- [What you will do]:
Word for word, restate the entries below from their first line through the line that contains "assert (Hxt : x".

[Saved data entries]
⁂
Lemma sum_over_assignments (people : gmap string Person) (l : list string) :
  NoDup l → children_first people l = true →
  sum_Qc ((λ '(one_gene, two_genes),
             product (gene_count_probability people one_gene two_genes <$> l))
          <$> assignments l)
  = 1.
Proof.
  induction l as [|x l IH]; intros Hl Hcf.
  - cbn [assignments]. by rewrite fmap_cons, !fmap_nil, sum_Qc_cons, sum_Qc_nil,
      product_nil, Qcplus_0_r.
  - pose proof Hl as Hxl. apply NoDup_cons in Hl as [Hx Hl].
    cbn [children_first] in Hcf. apply andb_true_iff in Hcf as [Hleaf Hcf].
    rewrite forallb_forall in Hleaf.
    assert (Hnot : ∀ y, y ∈ x :: l → is_parent_of people x y = false).
    { intros y Hy%list_elem_of_In. apply negb_true_iff. by apply Hleaf. }
    cbn [assignments]. rewrite sum_Qc_bind. rewrite <- (IH Hl Hcf).
    apply sum_Qc_ext. intros [o t] (Ho & Ht & _)%elem_of_assignments; [|done].
    assert (Hxo : x ∉ o) by (rewrite <- (elem_of_list_to_set (C := gset string)) in Hx; set_solver).
    assert (Hxt : x ∉ t) by (rewrite <- (elem_of_list_to_set (C := gset string)) in Hx; set_solver).
    assert (Hrest : ∀ o' t',
      (∀ y, y ≠ x → assigned_gene_count o' t' y = assigned_gene_count o t y) →
      product (gene_count_probability people o' t' <$> l)
      = product (gene_count_probability people o t <$> l)).
    { intros o' t' Hsame. apply product_ext. intros y Hy.
      assert (y ≠ x) by (intros ->; done).
      apply gene_count_probability_agree; [by apply Hsame|].
      intros f m Hp.
      destruct (is_parent_of_false people x y f m) as [Hf Hm];
        [apply Hnot; by right|done|].
      split; by apply Hsame. }
    rewrite !fmap_cons, fmap_nil, !sum_Qc_cons, sum_Qc_nil, !product_cons.
    rewrite (Hrest ({[x]} ∪ o) t)
      by (intros y Hy; apply (assigned_gene_count_other o t x y Hy)).
    rewrite (Hrest o ({[x]} ∪ t))
      by (intros y Hy; apply (assigned_gene_count_other o t x y Hy)).
    set (rest := product (gene_count_probability people o t <$> l)).
    assert (Htot := gene_count_probability_total people o t x Hxo Hxt
                      (Hnot x (list_elem_of_here x l))).
    transitivity ((gene_count_probability people o t x
                   + gene_count_probability people ({[x]} ∪ o) t x
                   + gene_count_probability people o ({[x]} ∪ t) x) * rest);
      [ring|]. rewrite Htot. ring.
Qed.

Lemma elem_of_sublists_sets (l : list string) (X : gset string) :
  X ∈ (list_to_set <$> sublists l : list (gset string)) ↔ X ⊆ list_to_set l.
Proof.
  rewrite list_elem_of_fmap. split.
  - intros [c [-> Hc%sublists_sublist%sublist_subseteq]] x.
    rewrite !elem_of_list_to_set. apply Hc.
  - intros HX. exists (filter (λ x, x ∈ X) l). split.
    + apply set_eq. intros x.
      rewrite elem_of_list_to_set, list_elem_of_filter.
      specialize (HX x). rewrite elem_of_list_to_set in HX. tauto.
    + apply filter_sublists.
Qed.

Lemma NoDup_sublists_sets (l : list string) :
  NoDup l → NoDup (list_to_set <$> sublists l : list (gset string)).
Proof.
  intros Hl. apply NoDup_fmap_2_strong; [|by apply NoDup_sublists].
  intros c c' Hc%sublists_sublist Hc'%sublists_sublist Heq.
  eapply sublist_same_elements; [exact Hl|done..|].
  intros x. rewrite <- !(elem_of_list_to_set (C := gset string)). by rewrite Heq.
Qed.

Lemma powerset_sublists_of (l : list string) :
  NoDup l → powerset (list_to_set l) ≡ₚ list_to_set <$> sublists l.
Proof.
  intros Hl. apply NoDup_Permutation.
  - apply NoDup_powerset.
  - by apply NoDup_sublists_sets.
  - intros X. by rewrite elem_of_powerset, elem_of_sublists_sets.
Qed.

Lemma PROBS_trait_total (g : GeneCount) : PROBS.trait g true + PROBS.trait g false = 1.
Proof. destruct g; Qc_compute. Qed.

Lemma scenarios_no_evidence (people : gmap string Person) :
  (∀ n p, people !! n = Some p → trait p = None) →
  scenarios people
  = (have_trait ← powerset (dom people);
     '(one_gene, two_genes) ← gene_partitions (dom people);
     [(one_gene, two_genes, have_trait)]).
Proof.
  intros Hnone. unfold scenarios. apply bind_ext_in. intros ht _.
  rewrite (proj2 (violates_false people ht)); [done|].
  intros n p t Hp Ht. rewrite (Hnone n p Hp) in Ht. done.
Qed.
⁂
- [Output for this exercise]:
Lemma sum_over_assignments (people : gmap string Person) (l : list string) :
  NoDup l → children_first people l = true →
  sum_Qc ((λ '(one_gene, two_genes),
             product (gene_count_probability people one_gene two_genes <$> l))
          <$> assignments l)
  = 1.
Proof.
  induction l as [|x l IH]; intros Hl Hcf.
  - cbn [assignments]. by rewrite fmap_cons, !fmap_nil, sum_Qc_cons, sum_Qc_nil,
      product_nil, Qcplus_0_r.
  - pose proof Hl as Hxl. apply NoDup_cons in Hl as [Hx Hl].
    cbn [children_first] in Hcf. apply andb_true_iff in Hcf as [Hleaf Hcf].
    rewrite forallb_forall in Hleaf.
    assert (Hnot : ∀ y, y ∈ x :: l → is_parent_of people x y = false).
    { intros y Hy%list_elem_of_In. apply negb_true_iff. by apply Hleaf. }
    cbn [assignments]. rewrite sum_Qc_bind. rewrite <- (IH Hl Hcf).
    apply sum_Qc_ext. intros [o t] (Ho & Ht & _)%elem_of_assignments; [|done].
    assert (Hxo : x ∉ o) by (rewrite <- (elem_of_list_to_set (C := gset string)) in Hx; set_solver).
    assert (Hxt : x ∉ t) by (rewrite <- (elem_of_list_to_set (C := gset string)) in Hx; set_solver).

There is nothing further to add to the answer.